= Johann Michael Leupoldt =

German psychiatrist (1794-1874)
Johann Michael Leupoldt (November 11, 1794 - August 21, 1874) was a German psychiatrist born in Weißenstadt, Bavaria.

In 1818 he obtained his medical doctorate at the University of Erlangen, and following graduation taught classes at Erlangen in anatomy and physiology and also gave lectures on mental illness. In 1820 he received a grant from the Bavarian government to continue his education in psychiatry in Berlin. While working in the mental ward at the Charité, he made the acquaintanceship of Anton Ludwig Ernst Horn (1774–1848) and Johann Gottfried Langermann (1768–1832). In 1821 he became an associate professor at Erlangen, followed by a full professorship in 1826.

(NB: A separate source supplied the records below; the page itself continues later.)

(* ===== verification/CtxtSetup.v ===== *)
(** * Queue contexts from the configuration of a queue (qdma_context.c)

    The physical function composes the software, prefetch and completion
    contexts of a queue from its configuration and programs them through the
    access table, after clearing what was there.  A virtual function sends the
    configuration to the physical function instead; [vf_descq_conf] is what it
    sends. *)

From S2P Require Import Prelude Platform Bits RegIO CtxtTypes.
From S2P Require Import IndCtxt SoftReg SoftCtxt SoftAccess RegList HwAccess ResMgmt.
From S2P Require Import MboxMsg MboxStruct MboxCompose MboxHandler.
From S2P Require Import QueueTypes DescRing Descq DescqProc DescqConf.

Definition FETCH_MAX_NUM : Z := 7.
Definition DESC_SZ_8B : Z := 0.
Definition DESC_SZ_16B : Z := 1.
Definition DESC_SZ_32B : Z := 2.

(** The interrupt ring of a vector. *)
Definition get_intr_ring_index (x : xlnx_dma_dev) (vector_index : Z) : Z :=
  s32 (vector_index - xd_dvec_start_idx x + xd_func_id x * QDMA_NUM_DATA_VEC_FOR_INTR_CXT).

(** [qdma_drv_mode == INDIRECT_INTR_MODE || qdma_drv_mode == AUTO_MODE] *)
Definition intr_aggregated (x : xlnx_dma_dev) : bool :=
  match xd_qdma_drv_mode x with INDIRECT_INTR_MODE | AUTO_MODE => true | _ => false end.

(** The vector or ring a queue interrupts. *)
Definition queue_vec (x : xlnx_dma_dev) (q : qdma_descq) : Z :=
  if intr_aggregated x then get_intr_ring_index x (dq_intr_id q) else dq_intr_id q.

(** ** Composing contexts *)

(** [descq->conf.desc_bypass && (descq->conf.sw_desc_sz == DESC_SZ_64B)] *)
Definition bypass_64b (c : qdma_queue_conf) : bool := nz (qc_desc_bypass c) && (qc_sw_desc_sz c =? DESC_SZ_64B).

(** Members that are not assigned keep the zero of the [memset]. *)
Definition make_sw_context (x : xlnx_dma_dev) (q : qdma_descq) : qdma_descq_sw_ctxt :=
  let c := dq_conf q in
  let st := nz (qc_st c) in
  let bypass := bypass_64b c in
  let off := st && (qc_q_type c =? Q_C2H) in
  {| sw_vec := u16 (queue_vec x q); sw_intr_aggr := if intr_aggregated x then 1 else 0;
     sw_ring_bs_addr := dq_desc_bus q;
     sw_wbi_chk := if off then 0 else qc_cmpl_status_pend_chk c;
     sw_wbi_intvl_en := qc_cmpl_status_acc_en c; sw_rngsz_idx := qc_desc_rng_sz_idx c;
     sw_bypass := qc_desc_bypass c;
     sw_wbk_en := if off then 0 else qc_wb_status_en c;
     sw_irq_en := if off then 0 else qc_irq_en c;
     sw_is_mm := u8 (Z.lnot (qc_st c)); sw_qen := 1;
     sw_desc_sz :=
       if bypass then qc_sw_desc_sz c
       else if negb st then DESC_SZ_32B
       else if qc_q_type c =? Q_C2H then DESC_SZ_8B
       else DESC_SZ_16B;
     sw_fetch_max := if bypass then 0 else FETCH_MAX_NUM;
     sw_mm_chn := if bypass then 0 else if negb st then dq_channel q else 0;
     sw_host_id := if bypass then 0 else if negb st then dq_channel q else 0;
     sw_frcd_en :=
       if bypass then 0
       else if negb st then 0
       else if (qc_q_type c =? Q_C2H) || (qc_q_type c =? Q_H2C) then qc_fetch_credit c
       else 0;
     sw_fnc_id := u8 (xd_func_id x);
     sw_irq_arm := if off then 0 else qc_irq_en c;
     sw_mrkr_dis := if negb (nz (qc_desc_bypass c)) && (negb st || (qc_q_type c =? Q_H2C)) then 1 else 0;
     sw_pidx := 0; sw_at := 0; sw_port_id := 0; sw_irq_no_last := 0; sw_err := 0;
     sw_err_wb_sent := 0; sw_irq_req := 0; sw_pasid_en := 0; sw_dis_intr_on_vf := 0;
     sw_virtio_en := 0; sw_pack_byp_out := 0; sw_irq_byp := 0; sw_pasid := 0;
     sw_virtio_dsc_base := 0 |}.

Definition make_qid2vec_context (x : xlnx_dma_dev) (q : qdma_descq) : qdma_qid2vec :=
  let vec_num := u8 (queue_vec x q) in
  let en_coal := if intr_aggregated x then 1 else 0 in
  if qc_q_type (dq_conf q) =? Q_C2H then mk_qid2vec vec_num en_coal 0 0
  else if qc_q_type (dq_conf q) =? Q_H2C then mk_qid2vec 0 0 vec_num en_coal
  else mk_qid2vec 0 0 0 0.

Definition make_prefetch_context (q : qdma_descq) : qdma_descq_prefetch_ctxt :=
  let c := dq_conf q in
  {| pf_valid := 1; pf_bypass := qc_pfetch_bypass c; pf_bufsz_idx := qc_c2h_buf_sz_idx c;
     pf_pfch_en := qc_pfetch_en c; pf_sw_crdt := 0; pf_port_id := 0; pf_var_desc := 0;
     pf_num_pftch := 0; pf_err := 0; pf_pfch := 0 |}.

Definition make_cmpt_context (x : xlnx_dma_dev) (q : qdma_descq) : qdma_descq_cmpt_ctxt :=
  let c := dq_conf q in
  {| cmpt_en_stat_desc := qc_cmpl_stat_en c; cmpt_en_int := qc_cmpl_en_intr c;
     cmpt_trig_mode := qc_cmpl_trig_mode c; cmpt_fnc_id := u8 (xd_func_id x);
     cmpt_timer_idx := qc_cmpl_timer_idx c; cmpt_counter_idx := qc_cmpl_cnt_th_idx c;
     cmpt_color := 1; cmpt_ringsz_idx := qc_cmpl_rng_sz_idx c;
     cmpt_bs_addr := dq_desc_cmpt_bus q; cmpt_desc_sz := qc_cmpl_desc_sz c;
     cmpt_full_upd := qc_adaptive_rx c; cmpt_valid := 1;
     CtxtTypes.cmpt_ovf_chk_dis := qc_cmpl_ovf_chk_dis c;
     cmpt_vec := u16 (queue_vec x q); cmpt_int_aggr := if intr_aggregated x then 1 else 0;
     cmpt_pidx := 0; cmpt_cidx := 0; cmpt_in_st := 0; cmpt_err := 0; cmpt_user_trig_pend := 0;
     cmpt_timer_running := 0; cmpt_at := 0; cmpt_dis_intr_on_vf := 0;
     cmpt_vio := 0; cmpt_dir_c2h := 0; cmpt_host_id := 0; cmpt_pasid := 0; cmpt_pasid_en := 0;
     cmpt_vio_eop := 0; cmpt_sh_cmpt := 0 |}.

(** ** What a virtual function sends *)

(** The configuration in the message of a virtual function; its flags are bit
    fields of the same widths on both sides. *)
Definition vf_descq_conf (x : xlnx_dma_dev) (q : qdma_descq) : mbox_descq_conf :=
  let c := dq_conf q in
  let st := nz (qc_st c) in
  let own := negb (bypass_64b c) && negb (qc_q_type c =? Q_CMPT) in
  {| c_ring_bs_addr := dq_desc_bus q; c_cmpt_ring_bs_addr := dq_desc_cmpt_bus q;
     c_en_bypass := qc_desc_bypass c; c_irq_arm := qc_irq_en c;
     c_wbi_intvl_en := qc_cmpl_status_acc_en c; c_wbi_chk := qc_cmpl_status_pend_chk c;
     c_at := qc_at c; c_wbk_en := qc_wb_status_en c; c_irq_en := qc_irq_en c;
     c_pfch_en := qc_pfetch_en c; c_en_bypass_prefetch := qc_pfetch_bypass c;
     c_dis_overflow_check := qc_cmpl_ovf_chk_dis c; c_cmpt_int_en := qc_cmpl_en_intr c;
     c_cmpl_stat_en := qc_cmpl_stat_en c;
     c_desc_sz :=
       if bypass_64b c then qc_sw_desc_sz c
       else if own then
         if negb st then DESC_SZ_32B else if nz (qc_q_type c) then DESC_SZ_8B else DESC_SZ_16B
       else 0;
     c_forced_en := if own && st && nz (qc_q_type c) then qc_fetch_credit c else 0;
     c_cmpt_desc_sz := qc_cmpl_desc_sz c; c_triggermode := qc_cmpl_trig_mode c;
     c_cmpt_at := qc_at c; c_cmpt_color := 1; c_cmpt_full_upd := 0; c_func_id := xd_func_id x;
     c_cnt_thres := u8 (arr (xd_csr_c2h_cnt_th x) (qc_cmpl_cnt_th_idx c));
     c_timer_thres := u8 (arr (xd_csr_c2h_timer_cnt x) (qc_cmpl_timer_idx c));
     c_ringsz := u16 (qc_rngsz c); c_bufsz := u16 (qc_c2h_bufsz c); c_cmpt_ringsz := u16 (qc_rngsz_cmpt c);
     c_intr_id :=
       wrap 11 (if intr_aggregated x then Z.land (get_intr_ring_index x (dq_intr_id q)) 0xFFF
                else dq_intr_id q);
     c_intr_aggr := if intr_aggregated x then 1 else 0; c_rsvd := 0; c_filler := 0 |}.

Definition vf_cmpt_ctxt_type (st : bool) (q_type : Z) : mbox_cmpt_ctxt_type :=
  if negb st then if q_type =? Q_CMPT then QDMA_MBOX_CMPT_CTXT_ONLY else QDMA_MBOX_CMPT_CTXT_NONE
  else if q_type =? Q_C2H then QDMA_MBOX_CMPT_WITH_ST else QDMA_MBOX_CMPT_CTXT_NONE.

(** ** Programming *)

Section program.
Context {dev : Type} `{HwAccess dev}.

(** The entry for qid2vec contexts, which the hard IP has, and the capability. *)
Variable qid2vec_ctx : bool.
Variable ha_qid2vec_conf : Z → Z → qdma_qid2vec → qdma_hw_access_type → hwm dev Z.

(** An entry of the access table, called from the code of a queue. *)
Definition qhw {A} (m : hwm dev (Z * A)) : qm (hw_state dev) Z := λ s,
  match m (s_hw s) with
  | None => None
  | Some ((rv, _), h) => Some (rv, s <| s_hw := h |>)
  end.

(** [qdma_get_error_code], which reads outside its table for other values. *)
Definition get_error_code (rv : Z) : qm (hw_state dev) Z :=
  match qdma_get_err_code rv with Some e => mret e | None => qfail end.

(** Call, and return the translated error. *)
Definition checked (m k : qm (hw_state dev) Z) : qm (hw_state dev) Z :=
  rv ← m; if rv <? 0 then get_error_code rv else k.

Definition has_cmpt_ctxt (st : bool) (type : Z) : bool :=
  (st && (type =? Q_C2H)) || (negb st && (type =? Q_CMPT)).

(** Both branches of the code make the same calls, with the access type [t]. *)
Definition qdma_descq_context_clear (qid_hw : Z) (st : bool) (type : Z) (clr : bool) : qm (hw_state dev) Z :=
  let t := if clr then QDMA_HW_ACCESS_CLEAR else QDMA_HW_ACCESS_INVALIDATE in
  let cmpt :=
    if has_cmpt_ctxt st type then checked (qhw (ha_cmpt_ctx_conf qid_hw None t)) (mret 0) else mret 0 in
  if negb (type =? Q_CMPT) then
    checked (qhw (ha_sw_ctx_conf type qid_hw None t))
    (checked (qhw (ha_hw_ctx_conf type qid_hw None t))
    (checked (qhw (ha_credit_ctx_conf type qid_hw None t))
    (if st && (type =? Q_C2H) then checked (qhw (ha_pfetch_ctx_conf qid_hw None t)) cmpt else cmpt)))
  else cmpt.

(** The members of [struct qdma_descq_context] that are programmed. *)
Record descq_context := mk_context {
  dc_sw : qdma_descq_sw_ctxt; dc_qid2vec : qdma_qid2vec; dc_pfetch : qdma_descq_prefetch_ctxt;
  dc_cmpt : qdma_descq_cmpt_ctxt;
}.

Definition qdma_descq_context_program (qid_hw : Z) (st : bool) (type : Z) (ctx : descq_context) :
    qm (hw_state dev) Z :=
  checked (qdma_descq_context_clear qid_hw st type true) (
    let cmpt :=
      if has_cmpt_ctxt st type
      then checked (qhw (ha_cmpt_ctx_conf qid_hw (Some (dc_cmpt ctx)) QDMA_HW_ACCESS_WRITE)) (mret 0) else mret 0 in
    if negb (type =? Q_CMPT) then
      checked (qhw (ha_sw_ctx_conf type qid_hw (Some (dc_sw ctx)) QDMA_HW_ACCESS_WRITE)) (
        x ← getx;
        (if qid2vec_ctx && negb (bool_decide (xd_qdma_drv_mode x = POLL_MODE))
         then qhw (rv ← ha_qid2vec_conf type qid_hw (dc_qid2vec ctx) QDMA_HW_ACCESS_WRITE; mret (rv, tt))
         else mret 0);;
        if st && nz type
        then checked (qhw (ha_pfetch_ctx_conf qid_hw (Some (dc_pfetch ctx)) QDMA_HW_ACCESS_WRITE)) cmpt else cmpt)
    else cmpt).

(** A context that is not composed keeps the zeroes of the [memset]. *)
Definition queue_context (x : xlnx_dma_dev) (q : qdma_descq) : descq_context :=
  let st := nz (qc_st (dq_conf q)) in
  let type := qc_q_type (dq_conf q) in
  let own := negb (type =? Q_CMPT) in
  {| dc_sw := if own then make_sw_context x q else sw_zeroed;
     dc_qid2vec :=
       if own && qid2vec_ctx && negb (bool_decide (xd_qdma_drv_mode x = POLL_MODE))
       then make_qid2vec_context x q else mk_qid2vec 0 0 0 0;
     dc_pfetch := if own && st && (type =? Q_C2H) then make_prefetch_context q else pfetch_zeroed;
     dc_cmpt := if has_cmpt_ctxt st type then make_cmpt_context x q else cmpt_zeroed |}.

Definition qdma_descq_context_setup : qm (hw_state dev) Z :=
  q ← getq;
  x ← getx;
  qdma_descq_context_program (dq_qidx_hw q) (nz (qc_st (dq_conf q))) (qc_q_type (dq_conf q)) (queue_context x q).

(** The clear of a stop ([clr] = 0) and of a failed start ([clr] = 1). *)
Definition queue_context_clear (clr : bool) : qm (hw_state dev) Z :=
  q ← getq;
  qdma_descq_context_clear (dq_qidx_hw q) (nz (qc_st (dq_conf q))) (qc_q_type (dq_conf q)) clr.
End program.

He was a primary force in creation of the first mental hospital in Bavaria (at Erlangen in 1845); its first director was Karl August von Solbrig. For 17 years Leupoldt was the chairman of the Erlanger Societas physica-medica.

== Written works ==
Leupoldt was the author of numerous medical works. He published scientific articles in Christian Friedrich Nasse's "Zeitschrift für psychische Ärzte" and in Johann Baptist Friedreich's "Magazin für Seelenkunde". The following are some of his better written efforts:
- Seelenheilkunde und Lebensmagnetismus, 1821 - Psychology and "life magnetism".
- Grundriß der allgemeinen Pathologie und Therapie, 1823 - Outline of general pathology and therapy.
- Ueber wohlfeile Irrenanstalten, ihre Beziehung zu Straf- und Zwang-Arbeitsanstalten einerseits und zu medicinischen Lehranstalten andrerseits; sowie über einige wichtige Beziehungen der psychischen Heilkunde zur gesammten Medicin. Palm & Enke, Erlangen, 1824 (Digital edition) - About inexpensive asylums, etc.
- Allgemeine Geschichte der Heilkunde, 1825 - General history of medical science.
- Popularphilosophie der Heilkunde, 1826 - Popular philosophy of medical science.
- Uber den Entwicklungsgang der Psychiatrie, 1833 - On the history of psychiatry.
- Die gesammte Anthropologie, 1834 - Complete anthropology.
- Lehrburch der Psychiatrie, 1837 - Textbook of psychiatry.
- Geschichte der Gesundheit und der Krankheiten, 1842 - History of wellness and illness.
- Lehrbuch der Theorie der Medicin, 1851 - Textbook on the theory of medicine.
- Über ärztliche Bildung und Bildungsanstalten, 1853 - On medical education and educational establishments.